> _EXERCISE_
Return every entry from the listing below unaltered.

Top of STUDY MATERIAL

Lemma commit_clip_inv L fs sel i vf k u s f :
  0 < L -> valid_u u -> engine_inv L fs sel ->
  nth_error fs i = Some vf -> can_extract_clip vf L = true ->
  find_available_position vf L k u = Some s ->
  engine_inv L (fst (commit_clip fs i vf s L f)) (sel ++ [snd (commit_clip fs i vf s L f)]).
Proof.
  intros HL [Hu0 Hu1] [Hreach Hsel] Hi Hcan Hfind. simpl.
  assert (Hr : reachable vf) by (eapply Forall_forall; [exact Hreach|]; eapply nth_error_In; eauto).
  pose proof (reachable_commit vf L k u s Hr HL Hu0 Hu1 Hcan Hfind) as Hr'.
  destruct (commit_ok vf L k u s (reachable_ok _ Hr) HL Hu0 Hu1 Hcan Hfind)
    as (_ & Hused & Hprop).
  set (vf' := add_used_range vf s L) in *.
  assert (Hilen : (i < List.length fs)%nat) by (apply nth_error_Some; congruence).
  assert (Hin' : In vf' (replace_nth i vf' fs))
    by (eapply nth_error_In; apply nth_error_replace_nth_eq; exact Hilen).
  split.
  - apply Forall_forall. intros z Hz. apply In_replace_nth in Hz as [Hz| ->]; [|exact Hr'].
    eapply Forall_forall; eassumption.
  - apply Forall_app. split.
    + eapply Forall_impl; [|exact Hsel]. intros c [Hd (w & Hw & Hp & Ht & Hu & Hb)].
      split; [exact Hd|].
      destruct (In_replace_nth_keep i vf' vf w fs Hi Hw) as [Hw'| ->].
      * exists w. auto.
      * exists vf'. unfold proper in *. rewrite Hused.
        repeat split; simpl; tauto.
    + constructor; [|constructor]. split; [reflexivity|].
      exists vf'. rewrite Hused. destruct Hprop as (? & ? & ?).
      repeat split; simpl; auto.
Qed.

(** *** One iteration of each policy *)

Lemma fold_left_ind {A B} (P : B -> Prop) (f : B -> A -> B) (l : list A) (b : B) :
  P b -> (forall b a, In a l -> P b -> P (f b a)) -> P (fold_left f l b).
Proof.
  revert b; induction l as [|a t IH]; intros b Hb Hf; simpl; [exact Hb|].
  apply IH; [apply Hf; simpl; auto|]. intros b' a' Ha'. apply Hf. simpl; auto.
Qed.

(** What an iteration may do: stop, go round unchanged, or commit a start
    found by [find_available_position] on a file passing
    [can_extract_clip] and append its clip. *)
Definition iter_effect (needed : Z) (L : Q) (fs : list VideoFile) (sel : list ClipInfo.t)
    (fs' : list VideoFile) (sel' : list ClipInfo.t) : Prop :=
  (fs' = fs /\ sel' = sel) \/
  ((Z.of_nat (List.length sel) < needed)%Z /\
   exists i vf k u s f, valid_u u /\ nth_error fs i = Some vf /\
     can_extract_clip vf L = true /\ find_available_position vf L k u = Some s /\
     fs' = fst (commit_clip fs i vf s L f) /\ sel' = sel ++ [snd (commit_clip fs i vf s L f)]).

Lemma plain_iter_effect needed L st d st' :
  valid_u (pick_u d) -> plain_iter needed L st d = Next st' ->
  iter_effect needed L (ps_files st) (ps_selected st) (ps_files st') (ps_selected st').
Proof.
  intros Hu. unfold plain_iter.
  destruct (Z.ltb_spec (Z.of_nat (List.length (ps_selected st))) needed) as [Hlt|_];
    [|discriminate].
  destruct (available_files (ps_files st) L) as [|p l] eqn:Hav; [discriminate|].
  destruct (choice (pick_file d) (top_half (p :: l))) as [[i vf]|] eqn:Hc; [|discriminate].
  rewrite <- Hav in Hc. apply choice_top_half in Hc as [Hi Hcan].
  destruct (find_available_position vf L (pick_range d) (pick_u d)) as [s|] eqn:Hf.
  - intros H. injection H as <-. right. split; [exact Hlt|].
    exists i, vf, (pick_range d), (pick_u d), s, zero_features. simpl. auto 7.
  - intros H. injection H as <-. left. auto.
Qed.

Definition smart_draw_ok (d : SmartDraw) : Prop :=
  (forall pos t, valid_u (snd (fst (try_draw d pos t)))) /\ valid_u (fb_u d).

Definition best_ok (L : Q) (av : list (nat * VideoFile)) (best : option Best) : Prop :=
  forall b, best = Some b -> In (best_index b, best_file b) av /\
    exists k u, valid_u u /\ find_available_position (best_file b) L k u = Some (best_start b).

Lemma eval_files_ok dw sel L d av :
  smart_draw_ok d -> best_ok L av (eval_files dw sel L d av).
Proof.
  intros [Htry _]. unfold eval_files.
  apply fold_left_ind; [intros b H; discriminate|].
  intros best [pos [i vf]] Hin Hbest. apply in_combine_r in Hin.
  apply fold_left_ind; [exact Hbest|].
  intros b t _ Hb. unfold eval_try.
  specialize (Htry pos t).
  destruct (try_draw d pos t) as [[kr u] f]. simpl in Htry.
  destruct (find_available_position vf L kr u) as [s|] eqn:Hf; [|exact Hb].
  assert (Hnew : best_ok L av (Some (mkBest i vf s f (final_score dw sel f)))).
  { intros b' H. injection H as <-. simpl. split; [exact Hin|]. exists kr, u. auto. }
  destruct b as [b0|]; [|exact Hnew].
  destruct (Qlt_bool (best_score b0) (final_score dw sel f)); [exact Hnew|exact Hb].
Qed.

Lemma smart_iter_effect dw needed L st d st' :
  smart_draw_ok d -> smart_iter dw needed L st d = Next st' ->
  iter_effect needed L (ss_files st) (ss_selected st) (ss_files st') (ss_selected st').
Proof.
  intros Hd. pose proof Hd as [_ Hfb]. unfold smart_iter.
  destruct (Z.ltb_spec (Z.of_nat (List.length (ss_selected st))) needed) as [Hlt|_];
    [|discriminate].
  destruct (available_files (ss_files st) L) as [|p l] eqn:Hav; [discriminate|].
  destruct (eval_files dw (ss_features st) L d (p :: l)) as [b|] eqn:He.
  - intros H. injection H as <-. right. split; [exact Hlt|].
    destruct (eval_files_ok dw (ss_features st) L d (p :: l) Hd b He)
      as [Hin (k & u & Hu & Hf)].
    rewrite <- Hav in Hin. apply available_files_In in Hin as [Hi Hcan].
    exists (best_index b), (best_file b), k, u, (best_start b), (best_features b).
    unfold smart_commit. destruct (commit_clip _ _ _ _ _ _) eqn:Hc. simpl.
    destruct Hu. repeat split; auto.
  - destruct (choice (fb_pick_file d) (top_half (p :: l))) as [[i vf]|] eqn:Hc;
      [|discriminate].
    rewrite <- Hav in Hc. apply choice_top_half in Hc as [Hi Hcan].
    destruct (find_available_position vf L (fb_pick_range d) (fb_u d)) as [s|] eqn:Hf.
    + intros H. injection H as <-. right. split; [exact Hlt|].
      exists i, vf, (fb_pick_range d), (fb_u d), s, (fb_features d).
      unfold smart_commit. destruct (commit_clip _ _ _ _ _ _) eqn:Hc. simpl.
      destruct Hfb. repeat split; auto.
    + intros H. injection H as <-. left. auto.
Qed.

Bottom of STUDY MATERIAL

> _TASK SOLUTION_
Lemma commit_clip_inv L fs sel i vf k u s f :
  0 < L -> valid_u u -> engine_inv L fs sel ->
  nth_error fs i = Some vf -> can_extract_clip vf L = true ->
  find_available_position vf L k u = Some s ->
  engine_inv L (fst (commit_clip fs i vf s L f)) (sel ++ [snd (commit_clip fs i vf s L f)]).
Proof.
  intros HL [Hu0 Hu1] [Hreach Hsel] Hi Hcan Hfind. simpl.
  assert (Hr : reachable vf) by (eapply Forall_forall; [exact Hreach|]; eapply nth_error_In; eauto).
  pose proof (reachable_commit vf L k u s Hr HL Hu0 Hu1 Hcan Hfind) as Hr'.
  destruct (commit_ok vf L k u s (reachable_ok _ Hr) HL Hu0 Hu1 Hcan Hfind)
    as (_ & Hused & Hprop).
  set (vf' := add_used_range vf s L) in *.
  assert (Hilen : (i < List.length fs)%nat) by (apply nth_error_Some; congruence).
  assert (Hin' : In vf' (replace_nth i vf' fs))
    by (eapply nth_error_In; apply nth_error_replace_nth_eq; exact Hilen).
  split.
  - apply Forall_forall. intros z Hz. apply In_replace_nth in Hz as [Hz| ->]; [|exact Hr'].
    eapply Forall_forall; eassumption.
  - apply Forall_app. split.
    + eapply Forall_impl; [|exact Hsel]. intros c [Hd (w & Hw & Hp & Ht & Hu & Hb)].
      split; [exact Hd|].
      destruct (In_replace_nth_keep i vf' vf w fs Hi Hw) as [Hw'| ->].
      * exists w. auto.
      * exists vf'. unfold proper in *. rewrite Hused.
        repeat split; simpl; tauto.
    + constructor; [|constructor]. split; [reflexivity|].
      exists vf'. rewrite Hused. destruct Hprop as (? & ? & ?).
      repeat split; simpl; auto.
Qed.

(** *** One iteration of each policy *)

Lemma fold_left_ind {A B} (P : B -> Prop) (f : B -> A -> B) (l : list A) (b : B) :
  P b -> (forall b a, In a l -> P b -> P (f b a)) -> P (fold_left f l b).
Proof.
  revert b; induction l as [|a t IH]; intros b Hb Hf; simpl; [exact Hb|].
  apply IH; [apply Hf; simpl; auto|]. intros b' a' Ha'. apply Hf. simpl; auto.
Qed.

(** What an iteration may do: stop, go round unchanged, or commit a start
    found by [find_available_position] on a file passing
    [can_extract_clip] and append its clip. *)
Definition iter_effect (needed : Z) (L : Q) (fs : list VideoFile) (sel : list ClipInfo.t)
    (fs' : list VideoFile) (sel' : list ClipInfo.t) : Prop :=
  (fs' = fs /\ sel' = sel) \/
  ((Z.of_nat (List.length sel) < needed)%Z /\
   exists i vf k u s f, valid_u u /\ nth_error fs i = Some vf /\
     can_extract_clip vf L = true /\ find_available_position vf L k u = Some s /\
     fs' = fst (commit_clip fs i vf s L f) /\ sel' = sel ++ [snd (commit_clip fs i vf s L f)]).

Lemma plain_iter_effect needed L st d st' :
  valid_u (pick_u d) -> plain_iter needed L st d = Next st' ->
  iter_effect needed L (ps_files st) (ps_selected st) (ps_files st') (ps_selected st').
Proof.
  intros Hu. unfold plain_iter.
  destruct (Z.ltb_spec (Z.of_nat (List.length (ps_selected st))) needed) as [Hlt|_];
    [|discriminate].
  destruct (available_files (ps_files st) L) as [|p l] eqn:Hav; [discriminate|].
  destruct (choice (pick_file d) (top_half (p :: l))) as [[i vf]|] eqn:Hc; [|discriminate].
  rewrite <- Hav in Hc. apply choice_top_half in Hc as [Hi Hcan].
  destruct (find_available_position vf L (pick_range d) (pick_u d)) as [s|] eqn:Hf.
  - intros H. injection H as <-. right. split; [exact Hlt|].
    exists i, vf, (pick_range d), (pick_u d), s, zero_features. simpl. auto 7.
  - intros H. injection H as <-. left. auto.
Qed.

Definition smart_draw_ok (d : SmartDraw) : Prop :=
  (forall pos t, valid_u (snd (fst (try_draw d pos t)))) /\ valid_u (fb_u d).

Definition best_ok (L : Q) (av : list (nat * VideoFile)) (best : option Best) : Prop :=
  forall b, best = Some b -> In (best_index b, best_file b) av /\
    exists k u, valid_u u /\ find_available_position (best_file b) L k u = Some (best_start b).

Lemma eval_files_ok dw sel L d av :
  smart_draw_ok d -> best_ok L av (eval_files dw sel L d av).
Proof.
  intros [Htry _]. unfold eval_files.
  apply fold_left_ind; [intros b H; discriminate|].
  intros best [pos [i vf]] Hin Hbest. apply in_combine_r in Hin.
  apply fold_left_ind; [exact Hbest|].
  intros b t _ Hb. unfold eval_try.
  specialize (Htry pos t).
  destruct (try_draw d pos t) as [[kr u] f]. simpl in Htry.
  destruct (find_available_position vf L kr u) as [s|] eqn:Hf; [|exact Hb].
  assert (Hnew : best_ok L av (Some (mkBest i vf s f (final_score dw sel f)))).
  { intros b' H. injection H as <-. simpl. split; [exact Hin|]. exists kr, u. auto. }
  destruct b as [b0|]; [|exact Hnew].
  destruct (Qlt_bool (best_score b0) (final_score dw sel f)); [exact Hnew|exact Hb].
Qed.

Lemma smart_iter_effect dw needed L st d st' :
  smart_draw_ok d -> smart_iter dw needed L st d = Next st' ->
  iter_effect needed L (ss_files st) (ss_selected st) (ss_files st') (ss_selected st').
Proof.
  intros Hd. pose proof Hd as [_ Hfb]. unfold smart_iter.
  destruct (Z.ltb_spec (Z.of_nat (List.length (ss_selected st))) needed) as [Hlt|_];
    [|discriminate].
  destruct (available_files (ss_files st) L) as [|p l] eqn:Hav; [discriminate|].
  destruct (eval_files dw (ss_features st) L d (p :: l)) as [b|] eqn:He.
  - intros H. injection H as <-. right. split; [exact Hlt|].
    destruct (eval_files_ok dw (ss_features st) L d (p :: l) Hd b He)
      as [Hin (k & u & Hu & Hf)].
    rewrite <- Hav in Hin. apply available_files_In in Hin as [Hi Hcan].
    exists (best_index b), (best_file b), k, u, (best_start b), (best_features b).
    unfold smart_commit. destruct (commit_clip _ _ _ _ _ _) eqn:Hc. simpl.
    destruct Hu. repeat split; auto.
  - destruct (choice (fb_pick_file d) (top_half (p :: l))) as [[i vf]|] eqn:Hc;
      [|discriminate].
    rewrite <- Hav in Hc. apply choice_top_half in Hc as [Hi Hcan].
    destruct (find_available_position vf L (fb_pick_range d) (fb_u d)) as [s|] eqn:Hf.
    + intros H. injection H as <-. right. split; [exact Hlt|].
      exists i, vf, (fb_pick_range d), (fb_u d), s, (fb_features d).
      unfold smart_commit. destruct (commit_clip _ _ _ _ _ _) eqn:Hc. simpl.
      destruct Hfb. repeat split; auto.
    + intros H. injection H as <-. left. auto.
Qed.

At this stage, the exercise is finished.